Three major mysql logs-binlog, redo log, undo log

Reprinted from: https://juejin.cn/post/6860252224930070536

For personal backup only, please see the original text for browsing

 

table of Contents

binlog

binlog usage scenarios

Timing of binlog flashing

binlog log format

redo log

Why do we need redo log

Basic concepts of redo log

redo log record form

The difference between redo log and binlog

undo log


The log is mysqlan important part of the database, which records various status information during the operation of the database. mysqlLogs mainly include error logs, query logs, slow query logs, transaction logs, and binary logs. As a development, what we need to focus on is the binary log ( binlog) and transaction log (including redo logand undo log). This article will introduce these three logs in detail in the following.

binlog

binlogIt is used to record the write operation (not including query) information performed by the database, and it is stored in the disk in binary form. binlogYes mysql, the logical log Serveris recorded by the layer , and the mysqldatabase using any storage engine will record the binloglog.

Logical log: It can be simply understood as the sql statement that is recorded .

Physical log: Because the mysqldata is ultimately stored in the data page, the physical log records data page changes .

binlogIt is written by appending. The size of max_binlog_sizeeach binlogfile can be set by parameters . When the file size reaches a given value, a new file will be generated to save the log.

binlog usage scenarios

In practical applications, binlogthere are two main usage scenarios, namely master-slave replication and data recovery .
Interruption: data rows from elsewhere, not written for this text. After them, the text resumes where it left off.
Definition dump_thread (x : session) : D_ unit :=
  let* s := get in
  ASSERT "i_ctx->op_ongoing == false" (negb (op_ongoing s)) ;;
  modify (fun s => mk_dump (host_debug s) (vdump_path s) true (files s)) ;;
  DASSERT "[VDUMP] failed to open %s. reason: %s" (0 <=? dev_open x) ;;
  let* i := dump_data (dev_open x) "get_coredump_info" "info" "txt" (date x) (info x) in
  let* m := if i.1 =? 0 then dump_modem x else ret (i.1, EmptyString) in
  DASSERT "[VDUMP] failed to close %s.reason: %s" (dev_close x =? 0) ;;
  let status := m.1 in
  emit (NotifyClient (mk_dbg DBG_TYPE_DUMP_END DBG_DEFAULT_LOG_SIZE DBG_DEFAULT_LOG_SIZE DBG_DEFAULT_LOG_TIME
    [if status =? 0 then DUMP_STR_SUCCEED else DUMP_STR_LINK_ERR; m.2; i.2])) ;;
  modify (fun s => mk_dump (host_debug s) None false (files s)) ;;
  emit (NotifyDumpStatus status).

Definition read_dump (link : option string) (fw : string) : D_ unit :=
  let* s := get in
  ASSERT "i_ctx->op_ongoing == false" (negb (op_ongoing s)) ;;
  ASSERT "i_ctx->vdump_path == NULL" (bool_decide (vdump_path s = None)) ;;
  ASSERT "link" (bool_decide (link <> None)) ;;
  modify (fun s => mk_dump (host_debug s) link (op_ongoing s) (files s)) ;;
  emit ThreadInit.

Definition stop : D_ unit := DASSERT "not implemented" false.

Definition dispose : D_ unit :=
  let* s := get in ASSERT "i_ctx->op_ongoing == false" (negb (op_ongoing s)).

Definition crm_dump_init (host : bool) (fs : gmap string (list Z)) : dump := mk_dump host None false fs.

(** ** Specification *)

(** What the device has sent, when the transfer ends and everything received was
    written. *)
Fixpoint received (host : bool) (l : list rd) : option (list Z) :=
  match l with
  | Data bytes gz :: l => if gz =? Z.of_nat (length bytes) then app bytes <$> received host l else None
  | Eof :: _ => Some []
  | ReadErr eio :: _ => if host && eio then Some [] else None
  | PollSilence :: _ | [] => None
  end.

(** The device says something every second until the transfer ends. *)
Fixpoint answers (l : list rd) : bool :=
  match l with
  | Data bytes gz :: l => if gz =? Z.of_nat (length bytes) then answers l else true
  | Eof :: _ | ReadErr _ :: _ => true
  | PollSilence :: _ | [] => false
  end.

Definition transfer_ok (cmd : string) (x : transfer) : Prop :=
  gz_open x = true /\ gz_close x = true /\ cmd_written x = Z.of_nat (String.length cmd) /\ answers (reads x) = true.

Definition session_ok (host : bool) (x : session) : Prop :=
  0 <= dev_open x /\ dev_close x = 0 /\ transfer_ok "get_coredump_info" (info x) /\
  transfer_ok "get_coredump" (modem x) /\ (host = true -> 0 <= reopen 2000 (dev_opens x)).

Definition failure (type : string) (x : transfer) : string :=
  snprintf 512 ("Failed to retrieve " +:+ type +:+ ". error: " +:+ strerror x).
  1. Master-slave replication : Masteropen at the end binlog, and then binlogsend to each Slaveend, Slaveend replay binlogto achieve the master-slave data consistency.
  2. Data recovery : Use mysqlbinlogtools to recover data.

Timing of binlog flashing

For the InnoDBstorage engine, it will only record when the transaction is committed biglog. At this time, the record is still in the memory, so biglogwhen is it flushed to the disk? mysqlThe timing of flashing disk sync_binlogcontrolled by parameters biglog, the value range is 0-N:

  • 0: No mandatory requirement, the system will determine when to write to the disk by itself;
  • 1: Write to disk every committime binlog;
  • N: Will be binlogwritten to disk every N transactions .

As can be seen from the above, sync_binlogthe safest thing is to set it 1, which is also MySQL 5.7.7the default value for later versions. But setting a larger value can improve database performance. Therefore, in actual situations, you can also increase the value appropriately, sacrificing certain consistency to obtain better performance.

binlog log format

binlogThe log has three formats, namely STATMENT, ROWand MIXED.

In the MySQL 5.7.7before, the default format is STATEMENT, MySQL 5.7.7after default is ROW. The log format is binlog-formatspecified by.

  • STATMENT Based on SQLstatement replication ( statement-based replication, SBR), every sql statement that will modify data will be recorded binlogin it . Advantages: does not require changes in the recording of each line, reducing the binlogamount of log, saving IO, thereby improving the performance ; disadvantages: in some cases lead to inconsistent data from the master, such execution sysdate(), slepp()and the like .
  • ROW Row-based replication ( row-based replication, RBR) does not record the context information of each sql statement, only which data has been modified . Advantages: There will be no problem that stored procedures, or functions, or trigger calls and triggers cannot be copied correctly under certain circumstances ; Disadvantages: a large number of logs will be generated, especially alter tablewhen the logs will skyrocket
  • MIXED Based STATMENTand ROWhybrid modes of replication ( mixed-based replication, MBR), the general use of copy STATEMENTmode to store binlog, for the STATEMENTpattern can not be copied using the operating ROWmode to storebinlog

redo log

Why do we need redo log

We all know that one of the four major characteristics of transactions is persistence . Specifically, as long as the transaction is successfully submitted, the changes made to the database are permanently saved, and it is impossible to return to the original state for any reason . So mysqlhow to ensure durability? The easiest way is to flush all data pages involved in the transaction to disk every time a transaction is committed. But doing so will have serious performance problems, which are mainly reflected in two aspects:

  1. Because Innodbbased disk interactive units, while a transaction is likely to modify only a few bytes of data pages which, at this time the full data pages to disk brush, then too a waste of resources!
  2. A transaction may involve modifying multiple data pages, and these data pages are not physically continuous, using random IO write performance is too poor!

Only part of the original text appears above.